• [RECORDS SHOWN]:
- - -

(** ** A reference environment

    The theorems below hold for every [net/url], [net/http] and child
    process.  To run the program on concrete inputs the variables are
    given values: [GoUrl] follows [net/url] on the strings the program
    passes to it, which begin with [http://] or [https://].  The
    authority is kept as written (user information and host are neither
    checked nor escaped again). *)

Module GoUrl.

Record URL : Type := mkURL {
  Scheme : string;
  Authority : string;
  Path : string;          (* decoded *)
  RawPath : string;       (* as written, when not the default encoding *)
  ForceQuery : bool;
  RawQuery : string;
  Fragment : string;      (* decoded *)
  RawFragment : string
}.

Inductive encoding : Type := encodePath | encodeFragment.

Definition between (lo hi : nat) (c : ascii) : bool :=
  ((lo <=? code c) && (code c <=? hi))%nat.

Definition oneOf (cs : string) (c : ascii) : bool :=
  existsb (Ascii.eqb c) (list_ascii_of_string cs).

Definition isAlnum (c : ascii) : bool :=
  between 97 122 c || between 65 90 c || between 48 57 c.

Definition ishex (c : ascii) : bool :=
  between 48 57 c || between 97 102 c || between 65 70 c.

Definition unhex (c : ascii) : nat :=
  if between 48 57 c then code c - 48
  else if between 97 102 c then code c - 97 + 10
  else code c - 65 + 10.

Definition shouldEscape (c : ascii) (mode : encoding) : bool :=
  if isAlnum c then false
  else if oneOf "-_.~" c then false
  else if oneOf "$&+,/:;=?@" c then
    match mode with
    | encodePath => Ascii.eqb c "?"
    | encodeFragment => false
    end
  else match mode with
       | encodeFragment => negb (oneOf "!()*" c)
       | encodePath => true
       end.

Definition hexDigit (n : nat) : ascii :=
  match String.get n "0123456789ABCDEF" with
  | Some c => c
  | None => "0"
  end.

Fixpoint escape (s : string) (mode : encoding) : string :=
  match s with
  | EmptyString => EmptyString
  | String c s' =>
      if shouldEscape c mode
      then String "%" (String (hexDigit (code c / 16))
                         (String (hexDigit (code c mod 16)) (escape s' mode)))
      else String c (escape s' mode)
  end.
(** * Token price service (main.go): quote cache, scrape pipeline, handler

    A shallow embedding of the cached version of [main.go]:
    - [float64] is IEEE-754 binary64, through the Standard Library's
      executable specification [SpecFloat] (53-bit mantissa, round to
      nearest even);
    - [time.Time] is an instant in nanoseconds, [time.Duration] a number of
      nanoseconds;
    - Go maps are finite maps ([gmap]); the three-level cache is a map of
      maps of maps, updated functionally;
    - the headless browser and the clock are the environment of a request
      ([World]); the Go library functions the pipeline calls
      ([strings.TrimSpace], [strconv.ParseFloat], [time.Format]) are the
      fields of the class [GoRuntime]. *)

From Stdlib Require Import ZArith String Ascii List Lia.
From Stdlib Require Import Floats.SpecFloat.
From stdpp Require Import gmap strings.

Local Open Scope string_scope.
Local Open Scope Z_scope.

(* ===================================================================== *)
(** * Part I: definitions                                                 *)
(* ===================================================================== *)

(** ** float64 arithmetic *)

Module Float64.

Definition prec : Z := 53.
Definition emax : Z := 1024.

Definition float64 : Type := spec_float.

Definition zero : float64 := S754_zero false.

(** [x * y] and [x / y] on float64 operands. *)
Definition mul : float64 -> float64 -> float64 := SFmul prec emax.
Definition div : float64 -> float64 -> float64 := SFdiv prec emax.

(** The float64 nearest to an integer (a Go constant such as [1e8]). *)
Definition of_Z (n : Z) : float64 := binary_normalize prec emax n 0 false.

(** The float64 nearest to the fraction [m / d]: the division of
    [SpecFloat] applied to the two integers, rounded once. *)
Definition ratio (m d : positive) : float64 :=
  SFdiv prec emax (S754_finite false m 0) (S754_finite false d 0).

(** [math.Floor]: the greatest integer value not above [x]; zeros,
    infinities and NaN are returned as they are. *)
Definition Floor (x : float64) : float64 :=
  match x with
  | S754_finite s m e =>
      if 0 <=? e then x
      else binary_normalize prec emax
             (Z.shiftr (cond_Zopp s (Zpos m)) (- e)) 0 s
  | _ => x
  end.

(** [math.Pow10]: table lookups [pow10postab32[n/32] * pow10tab[n%32]]
    for [0 <= n <= 308], [pow10negtab32[-n/32] / pow10tab[-n%32]] for
    [-323 <= n <= 0], and 0 or +Inf outside; every table entry is the
    float64 nearest to its power of ten. *)
Definition Pow10 (n : Z) : float64 :=
  if (0 <=? n) && (n <=? 308) then
    mul (of_Z (10 ^ (32 * (n / 32)))) (of_Z (10 ^ (n mod 32)))
  else if (-323 <=? n) && (n <=? 0) then
    div (ratio 1 (Z.to_pos (10 ^ (32 * (- n / 32)))))
        (of_Z (10 ^ (- n mod 32)))
  else if n <? 0 then zero
  else S754_infinity false.

End Float64.

Export Float64.

(** ** time *)

Definition Time : Type := Z.
Definition Duration : Type := Z.

Definition Nanosecond : Duration := 1.
Definition Second : Duration := 1000000000 * Nanosecond.
Definition Minute : Duration := 60 * Second.
Definition Hour : Duration := 60 * Minute.

(** [t.After(u)]: [t] is strictly later than [u]. *)
Definition Time_After (t u : Time) : bool := u <? t.

(** [t.Add(d)]. *)
Definition Time_Add (t : Time) (d : Duration) : Time := t + d.

(** ** constants and the address registry *)

Definition MON_ADDRESS : string := "0x0000000000000000000000000000000000000000".
Definition DAK_ADDRESS : string := "0x0F0BDEbF0F83cD1EE3974779Bcb7315f9808c714".
Definition LBTC_ADDRESS : string := "0x73a58b73018c1a417534232529b57b99132b13D2".
Definition USDC_ADDRESS : string := "0xf817257fed379853cDe0fa4F97AB987181B1E5Ea".
Definition USDT_ADDRESS : string := "0xf817257fed379853cDe0fa4F97AB987181B1E5Ea".
Definition WETH_ADDRESS : string := "0xB5a30b0FDc5EA94A52fDc42e3E9760Cb8449Fb37".
Definition WBTC_ADDRESS : string := "0xcf5a6076cfa32686c0Df13aBaDa2b40dec133F1d".
Definition CACHE_TTL : Duration := 2 * Hour.

Definition tokenAddresses : gmap string string :=
  list_to_map
    [ ("mon", MON_ADDRESS);
      ("wmon", MON_ADDRESS);
      ("dak", DAK_ADDRESS);
      ("lbtc", LBTC_ADDRESS);
      ("usdc", USDC_ADDRESS);
      ("usdt", USDT_ADDRESS);
      ("eth", WETH_ADDRESS);
      ("wbtc", WBTC_ADDRESS) ].

(** ** the quote *)

Record AmountToken : Type := {
  Amount : float64;
  Token : string
}.

Record Result : Type := {
  Input : AmountToken;
  Output : AmountToken;
  ExchangeRate : float64;
  Timestamp : string
}.

(** [Result{}], the zero value. *)
Definition Result_zero : Result :=
  {| Input := {| Amount := zero; Token := "" |};
     Output := {| Amount := zero; Token := "" |};
     ExchangeRate := zero;
     Timestamp := "" |}.

(** ** the cache *)

Record CacheEntry : Type := {
  CacheEntry_Result : Result;
  ExpiresAt : Time
}.

(** The mutex is left out: the model runs one method at a time. *)
Record TokenPairCache : Type := {
  cache : gmap string (gmap string (gmap string CacheEntry))
}.

Definition NewTokenPairCache : TokenPairCache := {| cache := ∅ |}.

(** [c.Get(inputToken, outputToken, amount)], with the instant read by
    [time.Now()] as [now]. *)
Definition TokenPairCache_Get (c : TokenPairCache) (now : Time)
    (inputToken outputToken amount : string) : Result * bool :=
  match cache c !! inputToken with
  | None => (Result_zero, false)
  | Some byOutput =>
      match byOutput !! outputToken with
      | None => (Result_zero, false)
      | Some byAmount =>
          match byAmount !! amount with
          | None => (Result_zero, false)
          | Some entry =>
              if Time_After now (ExpiresAt entry) then (Result_zero, false)
              else (CacheEntry_Result entry, true)
          end
      end
  end.

(** [c.Set(inputToken, outputToken, amount, result)], with the instant read
    by [time.Now()] as [now]. A missing level is made first; the entry is
    then assigned. *)
Definition TokenPairCache_Set (c : TokenPairCache) (now : Time)
    (inputToken outputToken amount : string) (result : Result)
    : TokenPairCache :=
  let m1 :=
    match cache c !! inputToken with
    | Some _ => cache c
    | None => <[inputToken := ∅]> (cache c)
    end in
  let byOutput := m1 !!! inputToken in
  let byOutput1 :=
    match byOutput !! outputToken with
    | Some _ => byOutput
    | None => <[outputToken := ∅]> byOutput
    end in
  let byAmount := byOutput1 !!! outputToken in
  let entry :=
    {| CacheEntry_Result := result;
       ExpiresAt := Time_Add now CACHE_TTL |} in
  {| cache :=
       <[inputToken := <[outputToken := <[amount := entry]> byAmount]> byOutput1]> m1 |}.

(** The entry physically stored under a key triple, expired or not. *)
Definition entryAt (c : TokenPairCache) (inputToken outputToken amount : string)
    : option CacheEntry :=
  byOutput ← cache c !! inputToken;
  byAmount ← byOutput !! outputToken;
  byAmount !! amount.

(** ** the Go library functions of the pipeline *)

(** A Go [error], through the text of [err.Error()]. *)
Definition error : Type := string.

(** A Go result pair [(value, err)]: [err == nil] is [Ok]. *)
Inductive outcome (A : Type) : Type :=
  | Ok (a : A)
  | Err (err : error).

Arguments Ok {A} a.
Arguments Err {A} err.

(** [strings.TrimSpace], [strconv.ParseFloat(s, 64)] and
    [t.Format(time.RFC3339)] belong to the Go library, not to this
    program: the pipeline is defined over any implementation of them. *)
Class GoRuntime : Type := {
  strings_TrimSpace : string -> string;
  strconv_ParseFloat : string -> outcome float64;
  time_Format_RFC3339 : Time -> string
}.

(** ** the browser session and the clock *)

(** What the Go code sees of one [chromedp.Run]: an error of any action (or
    the 30-second deadline), or the value of the first amount input, the
    value the primary script gives for the output, and what the fallback
    script would give when it is evaluated. *)
Inductive Scrape : Type :=
  | RunFailed (err : error)
  | Scraped (inputValue outputValue : string) (fallback : outcome string).

(** The environment of one request: the browser (from the target URL and
    the amount typed to what is scraped) and the instants [time.Now()]
    reads in [Get], in the result's timestamp and in [Set]. *)
Record World : Type := {
  browser : string -> string -> Scrape;
  now_Get : Time;
  now_Stamp : Time;
  now_Set : Time
}.

(** ** fetchTokenPrice *)

(** The [chromedp.ActionFunc] of the run: the fallback probe. *)
Definition fallbackProbe (outputValue : string) (fallback : outcome string)
    : string :=
  if String.eqb outputValue "0" || String.eqb outputValue "" then
    match fallback with
    | Ok result => if negb (String.eqb result "") then result else outputValue
    | Err _ => outputValue
    end
  else outputValue.

(** The [switch outputToken] that sets [decimalPlaces]. *)
Definition decimalPlaces (outputToken : string) : Z :=
  if String.eqb outputToken "lbtc" then 8
  else if String.eqb outputToken "usdc" then 2
  else if String.eqb outputToken "usdt" then 2
  else if String.eqb outputToken "eth" then 5
  else if String.eqb outputToken "wbtc" then 8
  else 2.

(** [factor := math.Pow10(decimalPlaces)] and
    [math.Floor(outputAmount*factor) / factor]. *)
Definition truncateOutput (outputToken : string) (outputAmount : float64)
    : float64 :=
  let factor := Pow10 (decimalPlaces outputToken) in
  div (Floor (mul outputAmount factor)) factor.

Definition fetchTokenPrice `{GoRuntime} (w : World)
    (inputToken outputToken amount targetURL : string) : outcome Result :=
  match browser w targetURL amount with
  | RunFailed err => Err err
  | Scraped inputValue outputValue0 fallback =>
      let outputValue := fallbackProbe outputValue0 fallback in
      let inputValue := strings_TrimSpace inputValue in
      let outputValue := strings_TrimSpace outputValue in
      match strconv_ParseFloat inputValue with
      | Err err => Err err
      | Ok inputAmount =>
          match strconv_ParseFloat outputValue with
          | Err err => Err err
          | Ok outputAmount =>
              let outputAmount := truncateOutput outputToken outputAmount in
              let exchangeRate := div outputAmount inputAmount in
              Ok {| Input := {| Amount := inputAmount; Token := inputToken |};
                    Output := {| Amount := outputAmount; Token := outputToken |};
                    ExchangeRate := exchangeRate;
                    Timestamp := time_Format_RFC3339 (now_Stamp w) |}
          end
      end
  end.

(** ** handleTokenPrice *)

Definition StatusOK : Z := 200.
Definition StatusBadRequest : Z := 400.
Definition StatusInternalServerError : Z := 500.

(** The JSON body: [gin.H{error: msg}], a [Result], or nothing at all. *)
Inductive Body : Type :=
  | ErrorJSON (msg : string)
  | ResultJSON (r : Result)
  | EmptyBody.

Record Response : Type := {
  status : Z;
  body : Body
}.

(** A float64 that is an infinity or NaN. *)
Definition notFinite (x : float64) : bool :=
  match x with
  | S754_infinity _ | S754_nan => true
  | _ => false
  end.

(** [json.Marshal] refuses a value that holds an infinity or NaN; a
    [Result] has three float64 fields. *)
Definition jsonEncodable (r : Result) : bool :=
  negb (notFinite (Amount (Input r)))
  && negb (notFinite (Amount (Output r)))
  && negb (notFinite (ExchangeRate r)).

(** [c.JSON(code, result)]: the status is set first; when the encoder
    refuses the quote nothing is written after it, and the response goes
    out with that status and an empty body. *)
Definition JSON_Result (code : Z) (r : Result) : Response :=
  {| status := code;
     body := if jsonEncodable r then ResultJSON r else EmptyBody |}.

(** [c.Query(key)]: the value of the query parameter, the empty string when
    the request has none. The query is the map from each key to its first
    value. *)
Definition Query (q : gmap string string) (key : string) : string :=
  default "" (q !! key).

(** [fmt.Sprintf] of the swap page's URL. *)
Definition targetURL_of (fromAddress toAddress : string) : string :=
  "https://kuru.io/swap?from=" +:+ fromAddress +:+ "&to=" +:+ toAddress.
(** C7, as stated, fails in request mode: the empty object is answered with
    [internal_error] and the catch-all's message, not with [bad_request]. *)
Lemma empty_body_internal_error :
  handle_request service (request_of (Ok (PDict []))) initial_state
  = (Ok (error_envelope INTERNAL_ERROR
           "An error occurred while processing your request"
           "Please try again later"),
     {| st_world := tt;
        st_log := [{| lr_level := ERROR;
                      lr_msg := "Error processing request: ";
                      lr_exc := Some (ValueError "Empty request body") |}];
        st_calls := [] |})
  /\ (forall message suggestion,
        error_envelope INTERNAL_ERROR
          "An error occurred while processing your request"
          "Please try again later"
        <> error_envelope BAD_REQUEST message suggestion).
Proof.
  split; [reflexivity|].
  intros message suggestion. unfold error_envelope. cbn [ErrorType_value].
  discriminate.
Qed.

(** The amended statement at the empty object, in both modes. *)
Lemma empty_payload_witness :
  handle_request service (request_of (Ok (PDict []))) initial_state
  = (Ok (error_envelope INTERNAL_ERROR
           "An error occurred while processing your request"
           "Please try again later"),
     logged initial_state {| lr_level := ERROR;
                             lr_msg := "Error processing request: ";
                             lr_exc := Some (ValueError "Empty request body") |})
  /\ handle_notification service (request_of (Ok (PDict []))) initial_state
     = (Ok tt, logged initial_state {| lr_level := WARNING;
                                       lr_msg := "Received empty notification";
                                       lr_exc := None |}).
Proof.
  apply (proj1 empty_payload service (request_of (Ok (PDict []))) initial_state
           (PDict [])).
  - reflexivity.
  - reflexivity.
Defined.

(** C8, as stated, fails: the unit without a ["method"] is answered with
    [internal_error] and a message that names no structural problem. *)
Lemma missing_method_internal_error :
  A2ARequest.new methodless_unit = Raise (ValidationError "A2ARequest" ["method"])
  /\ handle_request service (request_of (Ok methodless_unit)) initial_state
     = (Ok (error_envelope INTERNAL_ERROR
              "An error occurred while processing your request"
              "Please try again later"),
        {| st_world := tt;
           st_log := [{| lr_level := ERROR;
                         lr_msg := "Error processing request: ";
                         lr_exc := Some (ValidationError "A2ARequest" ["method"]) |}];
           st_calls := [] |})
  /\ (forall message suggestion,
        error_envelope INTERNAL_ERROR
          "An error occurred while processing your request"
          "Please try again later"
        <> error_envelope BAD_REQUEST message suggestion).
Proof.
  split; [reflexivity|]. split; [reflexivity|].
  intros message suggestion. unfold error_envelope. cbn [ErrorType_value].
  discriminate.
Qed.

(** The amended statement at the unit without a ["method"]. *)
Lemma malformed_unit_internal_error_witness :
  _process_single_request service methodless_unit
    (request_of (Ok methodless_unit)) initial_state
  = (Ok (error_envelope INTERNAL_ERROR
           "An error occurred while processing your request"
           "Please try again later"),
     logged initial_state
       {| lr_level := ERROR;
          lr_msg := "Error processing request: ";
          lr_exc := Some (ValidationError "A2ARequest" ["method"]) |})
  /\ fst (handle_request service (request_of (Ok methodless_unit)) initial_state)
     = Ok (error_envelope INTERNAL_ERROR
             "An error occurred while processing your request"
             "Please try again later").
Proof.
  destruct (@malformed_unit_internal_error unit) as (Hunit & Hhandle & _).
  split.
  - apply (Hunit service methodless_unit (request_of (Ok methodless_unit))
             initial_state (ValidationError "A2ARequest" ["method"])).
    reflexivity.
  - apply (Hhandle service methodless_unit (request_of (Ok methodless_unit))
             initial_state (ValidationError "A2ARequest" ["method"])).
    + reflexivity.
    + intros l. discriminate.
    + reflexivity.
Defined.

(** The statement at a [ping] notification that carries [id] 7, alone and
    as the second unit of a batch. *)
Lemma notification_with_id_rejected_witness :
  (exists fields,
      In "id" fields
      /\ _process_single_notification service (PDict ping_with_id)
           (request_of (Ok (PDict ping_with_id))) initial_state
         = (Ok tt, logged initial_state
                     {| lr_level := ERROR;
                        lr_msg := "Error processing notification: ";
                        lr_exc := Some (ValidationError "A2ANotification" fields) |}))
  /\ st_calls (snd (_process_single_notification service (PDict ping_with_id)
                      (request_of (Ok (PDict ping_with_id))) initial_state))
     = []
  /\ st_calls (notified_after service
                 (request_of (Ok (PList [ping_notification; PDict ping_with_id])))
                 [ping_notification; PDict ping_with_id] initial_state)
     = st_calls (notified_after service
                   (request_of (Ok (PList [ping_notification; PDict ping_with_id])))
                   [ping_notification] initial_state)
  /\ fst (handle_notification service
            (request_of (Ok (PList [ping_notification; PDict ping_with_id])))
            initial_state) = Ok tt.
Proof.
  destruct (notification_with_id_rejected service
              (request_of (Ok (PDict ping_with_id))) initial_state ping_with_id
              (PInt 7))
    as (Hunit & Hcalls & _).
  - reflexivity.
  - discriminate.
  - split; [exact Hunit|]. split; [exact Hcalls|].
    destruct (notification_with_id_rejected service
                (request_of (Ok (PList [ping_notification; PDict ping_with_id])))
                initial_state ping_with_id (PInt 7))
      as (_ & _ & _ & Hbatch & Hnone).
    + reflexivity.
    + discriminate.
    + split; [|apply Hnone].
      exact (proj1 (Hbatch [ping_notification; PDict ping_with_id] 1%nat eq_refl)).
Defined.

(** ** The further properties, run *)

(** The binder on the parameters of [ai.chat] when the caller sends a
    ["context"] of its own. *)
Lemma context_injected_by_name_witness :
  exists kw,
    dispatch_call ["message"; "context"; "return"] (request_of (Ok PNone))
      (Some (ParamsDict [("context", PStr "mine"); ("message", PStr "hi")]))
    = Kwargs kw
    /\ dict_get "context" kw = Some (PContext (new_context (request_of (Ok PNone))))
    /\ (forall k, k <> "context" ->
          dict_get k kw
          = dict_get k [("context", PStr "mine"); ("message", PStr "hi")])
    /\ length kw = 2%nat.
Proof.
  apply (context_injected_by_name ["message"; "context"; "return"]
           (request_of (Ok PNone))
           [("context", PStr "mine"); ("message", PStr "hi")]).
  reflexivity.
Defined.

(** Registering [status] does not touch the answer to an [echo] request. *)
Lemma registration_is_local_witness :
  _process_single_request
    (register_method service "status" (pure_handler ["return"] ping))
    (echo_unit "hi" 1) (request_of (Ok PNone)) initial_state
  = _process_single_request service (echo_unit "hi" 1) (request_of (Ok PNone))
      initial_state.
Proof.
  apply (proj1 registration_is_local service "status"
           (pure_handler ["return"] ping) (echo_unit "hi" 1)
           (request_of (Ok PNone)) initial_state).
  intros q [= <-]. discriminate.
Defined.

(** A [ping] that says version 1.0. *)
Lemma jsonrpc_version_not_checked_witness :
  _process_single_request service
    (PDict [("jsonrpc", PStr "1.0"); ("method", PStr "ping"); ("id", PInt 1)])
    (request_of (Ok PNone)) initial_state
  = _process_single_request service
      (PDict [("method", PStr "ping"); ("id", PInt 1)])
      (request_of (Ok PNone)) initial_state.
Proof.
  apply (jsonrpc_version_not_checked service (request_of (Ok PNone))
           initial_state "1.0" [("method", PStr "ping"); ("id", PInt 1)]).
  reflexivity.
Defined.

- - -

• [WORK ORDER]:
Within the listing above, the range opens at the line with "Record TokenPairCache : Type" and closes at the line with "let byAmount := byOutput1". Reproduce exactly the lines of that range, including both ends.

• [ANSWER AREA]:
Record TokenPairCache : Type := {
  cache : gmap string (gmap string (gmap string CacheEntry))
}.

Definition NewTokenPairCache : TokenPairCache := {| cache := ∅ |}.

(** [c.Get(inputToken, outputToken, amount)], with the instant read by
    [time.Now()] as [now]. *)
Definition TokenPairCache_Get (c : TokenPairCache) (now : Time)
    (inputToken outputToken amount : string) : Result * bool :=
  match cache c !! inputToken with
  | None => (Result_zero, false)
  | Some byOutput =>
      match byOutput !! outputToken with
      | None => (Result_zero, false)
      | Some byAmount =>
          match byAmount !! amount with
          | None => (Result_zero, false)
          | Some entry =>
              if Time_After now (ExpiresAt entry) then (Result_zero, false)
              else (CacheEntry_Result entry, true)
          end
      end
  end.

(** [c.Set(inputToken, outputToken, amount, result)], with the instant read
    by [time.Now()] as [now]. A missing level is made first; the entry is
    then assigned. *)
Definition TokenPairCache_Set (c : TokenPairCache) (now : Time)
    (inputToken outputToken amount : string) (result : Result)
    : TokenPairCache :=
  let m1 :=
    match cache c !! inputToken with
    | Some _ => cache c
    | None => <[inputToken := ∅]> (cache c)
    end in
  let byOutput := m1 !!! inputToken in
  let byOutput1 :=
    match byOutput !! outputToken with
    | Some _ => byOutput
    | None => <[outputToken := ∅]> byOutput
    end in
  let byAmount := byOutput1 !!! outputToken in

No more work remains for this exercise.